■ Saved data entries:
(** * near-donate-as: the donation contract, embedded and verified

    A shallow embedding of [src/donate/assembly/index.ts] (class [Contract])
    together with the properties of its two confirmation flows:
    donation ([send_donation] / [on_donation_sent]) and withdrawal
    ([withdraw_donations] / [on_donations_withdrawn]).

    The host's key-value [storage] is a finite map from string keys to
    stored values, the [PersistentSet] of donations is an insertion-ordered
    list without repetition, [u128] amounts are integers below 2^128 with
    the overflow behaviour of their arithmetic written out, and a contract
    method is a function from the
    state before the call to either the state after it (with the logs and
    promises it emitted) or an abort. *)

From Stdlib Require Import ZArith String Ascii List Lia.
From stdpp Require Import base decidable option list gmap strings pretty.

Open Scope string_scope.
Open Scope Z_scope.

(** ** Amounts: the [u128] of near-sdk-as

    [add] and [sub] are the 128-bit operations of the base class, the
    result modulo 2^128. The class the contract imports runs a guard in
    front of them and throws where the guard fires: for [add] see
    [u128_add] below; the guard of [sub] fires on a subtrahend above the
    minuend, which neither subtraction of the contract can reach on
    [u128] values ([withdraw_donations] has checked the amount against
    the balance, and the fee of [send_donation] is a quotient of the
    deposit). *)

Module u128.

Definition modulus : Z := 2 ^ 128.

Definition in_range (a : Z) : Prop := 0 <= a < modulus.

Definition wrap (a : Z) : Z := a mod modulus.

Definition Zero : Z := 0.

Definition add (a b : Z) : Z := wrap (a + b).

Definition sub (a b : Z) : Z := wrap (a - b).

(** [u128.div] throws on a zero divisor: [None]. *)
Definition div (a b : Z) : option Z :=
  if b =? 0 then None else Some (a / b).

Definition ge (a b : Z) : bool := b <=? a.

Definition le (a b : Z) : bool := a <=? b.

End u128.

(** ** Data model *)

Definition AccountId := string.
Definition Amount := Z.

(** Modelled from the spec: the [Donation] class of [./models], built in
    the source as [new Donation(donor, amount, timestamp)]; the spec gives
    it as [{donor: AccountId, amount: Amount, timestamp: u64}]. *)
Record Donation : Type := mkDonation {
  donor : AccountId;
  amount : Amount;
  timestamp : Z
}.

#[global] Instance Donation_eq_dec : EqDecision Donation.
Proof. solve_decision. Defined.

(** What a storage slot holds: the owner's account name or a [u128]. *)
Inductive value : Type :=
| VString (s : string)
| VU128 (a : Z).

■ EXERCISE: Restate the whole set of entries exactly.

■ OUTPUT BELOW:
(** * near-donate-as: the donation contract, embedded and verified

    A shallow embedding of [src/donate/assembly/index.ts] (class [Contract])
    together with the properties of its two confirmation flows:
    donation ([send_donation] / [on_donation_sent]) and withdrawal
    ([withdraw_donations] / [on_donations_withdrawn]).

    The host's key-value [storage] is a finite map from string keys to
    stored values, the [PersistentSet] of donations is an insertion-ordered
    list without repetition, [u128] amounts are integers below 2^128 with
    the overflow behaviour of their arithmetic written out, and a contract
    method is a function from the
    state before the call to either the state after it (with the logs and
    promises it emitted) or an abort. *)

From Stdlib Require Import ZArith String Ascii List Lia.
From stdpp Require Import base decidable option list gmap strings pretty.

Open Scope string_scope.
Open Scope Z_scope.

(** ** Amounts: the [u128] of near-sdk-as

    [add] and [sub] are the 128-bit operations of the base class, the
    result modulo 2^128. The class the contract imports runs a guard in
    front of them and throws where the guard fires: for [add] see
    [u128_add] below; the guard of [sub] fires on a subtrahend above the
    minuend, which neither subtraction of the contract can reach on
    [u128] values ([withdraw_donations] has checked the amount against
    the balance, and the fee of [send_donation] is a quotient of the
    deposit). *)

Module u128.

Definition modulus : Z := 2 ^ 128.

Definition in_range (a : Z) : Prop := 0 <= a < modulus.

Definition wrap (a : Z) : Z := a mod modulus.

Definition Zero : Z := 0.

Definition add (a b : Z) : Z := wrap (a + b).

Definition sub (a b : Z) : Z := wrap (a - b).

(** [u128.div] throws on a zero divisor: [None]. *)
Definition div (a b : Z) : option Z :=
  if b =? 0 then None else Some (a / b).

Definition ge (a b : Z) : bool := b <=? a.

Definition le (a b : Z) : bool := a <=? b.

End u128.

(** ** Data model *)

Definition AccountId := string.
Definition Amount := Z.

(** Modelled from the spec: the [Donation] class of [./models], built in
    the source as [new Donation(donor, amount, timestamp)]; the spec gives
    it as [{donor: AccountId, amount: Amount, timestamp: u64}]. *)
Record Donation : Type := mkDonation {
  donor : AccountId;
  amount : Amount;
  timestamp : Z
}.

#[global] Instance Donation_eq_dec : EqDecision Donation.
Proof. solve_decision. Defined.

(** What a storage slot holds: the owner's account name or a [u128]. *)
Inductive value : Type :=
| VString (s : string)
| VU128 (a : Z).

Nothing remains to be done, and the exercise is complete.